(** The search from any state returns, extends the results it was given,
    records routes of the right shape only, and records a route for every
    listed edge that arrives at the target. *)
Lemma findRoutesRecursive_spec graph target : forall fuel cur cHops cPath visited rs,
  (MAX_HOPS - length cHops < fuel)%nat -> target ∉ visited ->
  exists news,
    findRoutesRecursive fuel graph cur target cHops cPath visited (Value rs)
    = Value (rs ++ news)
    /\ Forall (found graph target cur cHops cPath visited) news
    /\ (forall e, e ∈ getEdgesFrom graph cur -> lower (edge_tokenOut e) = target ->
          (length cHops < MAX_HOPS)%nat ->
          exists r, r ∈ news /\ hops r = cHops ++ [mkHop e]
                    /\ path r = cPath ++ [target]).
Proof.
  induction fuel as [|fuel IH]; intros cur cHops cPath visited rs Hfuel Htv.
  { lia. }
  cbn [findRoutesRecursive].
  destruct (bool_decide (MAX_HOPS ≤ length cHops)%nat) eqn:Hmax.
  { apply bool_decide_eq_true in Hmax. exists []. rewrite app_nil_r.
    split; [done|]. split; [constructor|]. intros; lia. }
  apply bool_decide_eq_false in Hmax.
  match goal with |- context [foldl ?f _ _] => set (step := f) end.
  assert (forall rs0 e, e ∈ getEdgesFrom graph cur ->
    exists add,
      step (Value rs0) e = Value (rs0 ++ add)
      /\ Forall (found graph target cur cHops cPath visited) add
      /\ (lower (edge_tokenOut e) = target ->
            exists r, r ∈ add /\ hops r = cHops ++ [mkHop e]
                      /\ path r = cPath ++ [target])) as Hstep.
  { intros rs0 e He. unfold step. cbv zeta.
    destruct (String.eqb (lower (edge_tokenOut e)) target) eqn:Heq.
    - apply String.eqb_eq in Heq. rewrite andb_false_r.
      destruct (createRoute_snoc cHops (mkHop e) (cPath ++ [lower (edge_tokenOut e)]))
        as (r & -> & Hh & Hp & Hth & Hg & Hin & Hout).
      exists [r]. split; [done|]. rewrite Heq in Hp. split.
      + constructor; [|constructor].
        exists [mkHop e], [target].
        split; [done|]. split; [done|]. split; [done|].
        split; [rewrite length_app; simpl; lia|].
        split; [split; [exists e; by rewrite Heq|done]|].
        split; [done|]. split; [apply NoDup_singleton|].
        split; [by constructor|]. rewrite <- Hh in Hth, Hg. done.
      + intros _. exists r. split; [left|done].
    - apply String.eqb_neq in Heq. rewrite andb_true_r.
      destruct (bool_decide (lower (edge_tokenOut e) ∈ visited)) eqn:Hvis.
      + exists []. rewrite app_nil_r. split; [done|]. split; [constructor|done].
      + apply bool_decide_eq_false in Hvis.
        destruct (IH (lower (edge_tokenOut e)) (cHops ++ [mkHop e])
                    (cPath ++ [lower (edge_tokenOut e)])
                    ({[lower (edge_tokenOut e)]} ∪ visited) rs0)
          as (deep & -> & Hdeep & _).
        { rewrite length_app. simpl. lia. }
        { apply not_elem_of_union. split; [|done].
          rewrite elem_of_singleton. congruence. }
        exists deep. split; [done|]. split; [|done].
        eapply Forall_impl; [exact Hdeep|]. intros r. by apply found_step. }
  clearbody step.
  assert (forall es rs0, (forall e, e ∈ es -> e ∈ getEdgesFrom graph cur) ->
    exists news,
      foldl step (Value rs0) es = Value (rs0 ++ news)
      /\ Forall (found graph target cur cHops cPath visited) news
      /\ (forall e, e ∈ es -> lower (edge_tokenOut e) = target ->
            exists r, r ∈ news /\ hops r = cHops ++ [mkHop e]
                      /\ path r = cPath ++ [target])) as Hloop.
  { induction es as [|e es IHes]; intros rs0 Hsub.
    - exists []. rewrite app_nil_r. split; [done|]. split; [constructor|].
      intros e He. by apply elem_of_nil in He.
    - cbn [foldl].
      destruct (Hstep rs0 e) as (add & -> & Hadd & Hone); [apply Hsub; left|].
      destruct (IHes (rs0 ++ add)) as (news & -> & Hall & Hcomp).
      { intros; apply Hsub; by right. }
      exists (add ++ news). rewrite <- app_assoc. split; [done|]. split.
      + by apply Forall_app.
      + intros e' He' Ht. apply elem_of_cons in He' as [->|He'].
        * destruct (Hone Ht) as (r & Hr & H'). exists r.
          split; [apply elem_of_app; by left|done].
        * destruct (Hcomp e' He' Ht) as (r & Hr & H'). exists r.
          split; [apply elem_of_app; by right|done]. }
  destruct (Hloop (getEdgesFrom graph cur) rs ltac:(done)) as (news & Hn & Hall & Hcomp).
  exists news. split; [exact Hn|]. split; [done|]. intros e He Ht _. by apply Hcomp.
Qed.


(** The shape of a route from [src] to [target]: the hops walk the graph
    from [src] along listed edges, the path names [src] and then the token
    each hop arrives at, the last of which is [target]; the tokens after
    [src] are pairwise different, so the target is reached once, at the
    end, and no intermediate token is met twice. *)
Definition routeShape (graph : Graph) (src target : string) (r : DiscoveredRoute)
    : Prop :=
  exists p,
    path r = src :: p
    /\ walk graph src (hops r) p
    /\ last p = Some target
    /\ NoDup p
    /\ (1 <= length (hops r) <= MAX_HOPS)%nat
    /\ totalHops r = length (hops r)
    /\ length (path r) = S (length (hops r))
    /\ estimatedGas r = gasOfHops (hops r)
    /\ head (map hop_tokenIn (hops r)) = Some (route_tokenIn r)
    /\ last (map hop_tokenOut (hops r)) = Some (route_tokenOut r).

Lemma found_routeShape graph src target r :
  found graph target src [] [src] ∅ r -> routeShape graph src target r.
Proof.
  intros (hs & p & Hh & Hp & Hne & Hlen & Hw & Hlast & Hnd & _ & Hth & Hg & Hin & Hout).
  simpl in Hh, Hp, Hlen. exists p. rewrite Hh, Hp in *.
  split; [done|]. split; [done|]. split; [done|]. split; [done|].
  split; [split; [destruct hs; [done|simpl; lia]|done]|]. split; [done|].
  split; [simpl; f_equal; by eapply walk_length|]. done.
Qed.

Definition byGas (a b : DiscoveredRoute) : Z := estimatedGas a - estimatedGas b.

Lemma byGas_key x y :
  (byGas x y <=? 0) = (- estimatedGas y <=? - estimatedGas x).
Proof.
  unfold byGas.
  destruct (Z.leb_spec (estimatedGas x - estimatedGas y) 0);
    destruct (Z.leb_spec (- estimatedGas y) (- estimatedGas x)); lia.
Qed.

Lemma StronglySorted_take {A} (R : A -> A -> Prop) n l :
  StronglySorted R l -> StronglySorted R (take n l).
Proof.
  intros Hs. revert n. induction Hs as [|x l Hs IH Hall]; intros [|n]; simpl;
    try constructor; [apply IH|by apply Forall_take].
Qed.

(** What [findRoutes] computes, in terms of the recorded routes. *)
Lemma findRoutes_unfold graph tokenIn tokenOut :
  exists news,
    Forall (found graph (lower tokenOut) (lower tokenIn) [] [lower tokenIn] ∅) news
    /\ (forall e, e ∈ getEdgesFrom graph (lower tokenIn) ->
          lower (edge_tokenOut e) = lower tokenOut ->
          exists r, r ∈ news /\ hops r = [mkHop e]
                    /\ path r = [lower tokenIn; lower tokenOut])
    /\ findRoutes graph tokenIn tokenOut
       = if hasToken graph tokenIn && hasToken graph tokenOut
         then Value (take MAX_ROUTES (JS.sort byGas news))
         else Value [].
Proof.
  destruct (findRoutesRecursive_spec graph (lower tokenOut) (S MAX_HOPS) (lower tokenIn)
              [] [lower tokenIn] ∅ [])
    as (news & Hrec & Hall & Hcomp).
  { unfold MAX_HOPS. simpl. lia. }
  { apply not_elem_of_empty. }
  exists news. split; [done|]. split.
  { intros e He Ht. apply (Hcomp e He Ht). unfold MAX_HOPS. simpl. lia. }
  unfold findRoutes. cbv zeta.
  assert (forall t, hasToken graph (lower t) = hasToken graph t) as Hidem.
  { intros t. unfold hasToken. by rewrite toLowerCase_idem. }
  rewrite !Hidem. destruct (hasToken graph tokenIn); [|done].
  destruct (hasToken graph tokenOut); [|done]. cbn [negb andb].
  rewrite Hrec. reflexivity.
Qed.

(** Every returned route was recorded by the search. *)
Lemma findRoutes_recorded graph tokenIn tokenOut :
  exists routes,
    findRoutes graph tokenIn tokenOut = Value routes
    /\ Forall (found graph (lower tokenOut) (lower tokenIn) [] [lower tokenIn] ∅) routes.
Proof.
  destruct (findRoutes_unfold graph tokenIn tokenOut) as (news & Hall & _ & ->).
  destruct (hasToken graph tokenIn && hasToken graph tokenOut).
  - eexists. split; [done|]. apply Forall_take.
    rewrite Forall_forall in Hall. rewrite Forall_forall. intros r Hr.
    apply sort_elem in Hr. by apply Hall.
  - exists []. split; [done|constructor].
Qed.

(** The search always returns: at most ten routes, cheapest estimated gas
    first, and none when either token is unknown to the graph. *)
Theorem findRoutes_returns (graph : Graph) (tokenIn tokenOut : string) :
  exists routes,
    findRoutes graph tokenIn tokenOut = Value routes
    /\ (length routes <= MAX_ROUTES)%nat
    /\ StronglySorted (fun a b => estimatedGas a <= estimatedGas b) routes
    /\ (hasToken graph tokenIn = false \/ hasToken graph tokenOut = false ->
        routes = []).
Proof.
  destruct (findRoutes_unfold graph tokenIn tokenOut) as (news & _ & _ & ->).
  destruct (hasToken graph tokenIn && hasToken graph tokenOut) eqn:Hb.
  - eexists. split; [done|]. split; [rewrite length_take; lia|]. split.
    + apply StronglySorted_take.
      pose proof (sort_sorted byGas (fun r => - estimatedGas r) byGas_key news) as Hs.
      induction Hs as [|x l Hs IH Hall]; constructor; [done|].
      eapply Forall_impl; [exact Hall|]. unfold descending. intros; lia.
    + apply andb_true_iff in Hb as [-> ->]. by intros [?|?].
  - exists []. split; [done|]. split; [simpl; lia|]. split; [constructor|done].
Qed.

(** Every returned route has the shape of a route from the source to the
    target: between one and three hops along listed edges, one more token
    than hops, the target at the end only, no token after the source
    twice. *)
Theorem findRoutes_shape (graph : Graph) (tokenIn tokenOut : string) :
  exists routes,
    findRoutes graph tokenIn tokenOut = Value routes
    /\ Forall (routeShape graph (lower tokenIn) (lower tokenOut)) routes.
Proof.
  destruct (findRoutes_recorded graph tokenIn tokenOut) as (routes & -> & Hall).
  exists routes. split; [done|]. eapply Forall_impl; [exact Hall|].
  intros r. apply found_routeShape.
Qed.

Lemma hopGas_bounds (leading : bool) h :
  (if leading then 120000 else 80000) <= hopGas leading h
  <= (if leading then 150000 else 100000).
Proof.
  unfold hopGas, GAS_v3_single, GAS_v2_single, GAS_v3_multi, GAS_v2_multi.
  destruct leading, (JS.includes "v3" (hop_dexId h)); lia.
Qed.

Lemma furtherHops_gas rest : forall a,
  a + 80000 * Z.of_nat (length rest)
  <= foldl (fun g h' => g + hopGas false h') a rest
  <= a + 100000 * Z.of_nat (length rest).
Proof.
  induction rest as [|h' rest IH]; intros a; cbn [foldl length]; [lia|].
  pose proof (hopGas_bounds false h') as Hh'. cbv iota in Hh'.
  specialize (IH (a + hopGas false h')). lia.
Qed.

Lemma gasOfHops_bounds h rest :
  120000 + 80000 * Z.of_nat (length rest) <= gasOfHops (h :: rest)
  <= 150000 + 100000 * Z.of_nat (length rest).
Proof.
  unfold gasOfHops. pose proof (hopGas_bounds true h) as Hh. cbv iota in Hh.
  pose proof (furtherHops_gas rest (hopGas true h)). lia.
Qed.

(** The gas estimate of a returned route: 120000 to 150000 for the first
    hop and 80000 to 100000 for each further hop, so 350000 at most. *)
Theorem findRoutes_gas (graph : Graph) (tokenIn tokenOut : string) :
  exists routes,
    findRoutes graph tokenIn tokenOut = Value routes
    /\ Forall (fun r =>
         let n := Z.of_nat (totalHops r) in
         1 <= n <= 3
         /\ 120000 + 80000 * (n - 1) <= estimatedGas r <= 150000 + 100000 * (n - 1))
       routes.
Proof.
  destruct (findRoutes_recorded graph tokenIn tokenOut) as (routes & -> & Hall).
  exists routes. split; [done|]. eapply Forall_impl; [exact Hall|].
  intros r (p & _ & _ & _ & _ & Hlen & -> & _ & -> & _)%found_routeShape. cbv zeta.
  unfold MAX_HOPS in Hlen. split; [lia|].
  destruct (hops r) as [|h rest]; [simpl in Hlen; lia|].
  pose proof (gasOfHops_bounds h rest). simpl length. lia.
Qed.

Import GraphShapeFacts.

──────────────────────────────

What you are asked to do: The word "else" may occur in lines of the data above; say how many lines hold it, giving only the number.

Output of the exercise: 3